As novas guerras africanas reciclam as armas dos conflitos concluídos. A guerra civil na Costa do Marfim, que eclodiu em Setembro de 2002, viu a utilização de armas provenientes de Angola.
Outro aspecto dramático é representado pela produção de armas por parte de alguns países africanos. Em primeiro lugar está a África do Sul, que dispõe de uma indústria sofisticada, herança dos tempos do apartheid. Mais recentemente, Zimbabwe, Tanzânia, Uganda e Quénia iniciaram a fabricação de armas ligeiras e munições.
Diante desta situação, a Comissão da ONU para a prevenção dos crimes advertiu os governos para que estudem um acordo internacional para combater a fabricação e o tráfico de armas ligeiras.
A nível mundial, as exportações autorizadas de armamento são apenas a ínfima ponta de um gigantesco icebergue. Segundo as estatísticas oficiais, as transacções legais rondam os 21 mil milhões de dólares, o que representa 0,5% de todo o comércio internacional e menos de metade do valor do mercado global de café.

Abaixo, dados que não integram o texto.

Lemma layout_frame env fs args there fs1 fs3 data kq k_in k_sig d_in d_sig :
  prepared env fs args there fs1 ->
  layout env args fs1 fs3 data kq k_in k_sig d_in d_sig ->
  FS.resolve (e_cwd env) fs3 (quarantine env args) = Some kq /\
  forall k, k <> kq -> k <> staged_input_at args kq ->
            k <> staged_sig_at args kq -> fs3 !! k = fs !! k.
Proof.
  intros Hprep L. split.
  - rewrite <- (resolve_ext _ _ _ _ (lay_dirs _ _ _ _ _ _ _ _ _ _ L)).
    apply L.
  - intros k H1 H2 H3. rewrite (lay_fs3 _ _ _ _ _ _ _ _ _ _ L).
    rewrite !lookup_insert_ne by done.
    destruct (prepared_frame _ _ _ _ _ kq Hprep
                (lay_quarantine _ _ _ _ _ _ _ _ _ _ L)) as [_ [->|[_ ->]]];
      [done|by rewrite lookup_insert_ne].
Qed.

(** C3, as the code has it.  When the engine reports the signature invalid
    the run ends with status 1 and never calls the move.  The file system
    differs from the initial one at most at the quarantine directory and
    at the two staged copies, so the output path is left as it was unless
    it is one of these three. *)
Theorem invalid_signature_rejected env argv fs args f s d sd v :
  parse_args argv (boot fs) = (Return args, boot fs) ->
  In (CallVerifyFile f s d sd (Ok v)) (w_calls (run env argv fs).2) ->
  valid v = false ->
  (run env argv fs).1 = 1 /\
  (forall src dst, ~ In (CallMove src dst) (w_calls (run env argv fs).2)) /\
  exists kq,
    FS.resolve (e_cwd env) (w_fs (run env argv fs).2) (quarantine env args)
    = Some kq /\
    forall k, k <> kq -> k <> staged_input_at args kq ->
              k <> staged_sig_at args kq ->
              w_fs (run env argv fs).2 !! k = fs !! k.
Proof.
  destruct (run env argv fs) as [st w] eqn:Hrun. simpl. intros Hp Hin Hv.
  ways Hrun; same_args; try (in_calls Hin; fail); try (empty_calls Hin);
    try (in_calls Hin; injection Hin as <- <- <- <- <-; congruence).
  split; [done|]. split.
  - intros src dst Hmv. in_calls Hmv.
  - layout_of L. exists kq. by eapply layout_frame.
Qed.

(** The sample run with an engine that finds the signature invalid. *)
Lemma invalid_signature_rejected_witness :
  parse_args (sample_argv "/out/a.bin") (boot sample_fs)
  = (Return (sample_args "/out/a.bin"), boot sample_fs) /\
  In (CallVerifyFile "/q/a.bin" "/q/a.bin.sig" a_bin (Some a_bin_sig)
        (Ok (verdict false 0)))
     (w_calls (run (sample_env (Ok (verdict false 0)))
                 (sample_argv "/out/a.bin") sample_fs).2) /\
  valid (verdict false 0) = false /\
  (run (sample_env (Ok (verdict false 0)))
     (sample_argv "/out/a.bin") sample_fs).1 = 1.
Proof.
  assert (Hp : parse_args (sample_argv "/out/a.bin") (boot sample_fs)
               = (Return (sample_args "/out/a.bin"), boot sample_fs))
    by reflexivity.
  assert (Hin : In (CallVerifyFile "/q/a.bin" "/q/a.bin.sig" a_bin
                      (Some a_bin_sig) (Ok (verdict false 0)))
                  (w_calls (run (sample_env (Ok (verdict false 0)))
                              (sample_argv "/out/a.bin") sample_fs).2))
    by (vm_compute; pick).
  assert (Hv : valid (verdict false 0) = false) by reflexivity.
  split; [exact Hp|]. split; [exact Hin|]. split; [exact Hv|].
  exact (proj1 (invalid_signature_rejected (sample_env (Ok (verdict false 0)))
     (sample_argv "/out/a.bin") sample_fs (sample_args "/out/a.bin")
     "/q/a.bin" "/q/a.bin.sig" a_bin (Some a_bin_sig) (verdict false 0)
     Hp Hin Hv)).
Defined.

Os gastos militares consomem, em média, 2,8% dos orçamentos dos governos antes de um conflito, 5% durante e 4,5% na década seguinte: só no ano de 1999, a África do Sul acordou a aquisição de seis mil milhões de dólares de material militar; entre 1998 e 2001, os EUA, o Reino Unido e a França ganharam mais com a venda de armas aos países em vias de desenvolvimento do que o que gastaram nas ajudas ao desenvolvimento; os países da África, da Ásia, do Médio Oriente e da América Latina gastam, em média, vinte e dois mil milhões de dólares por ano em armas.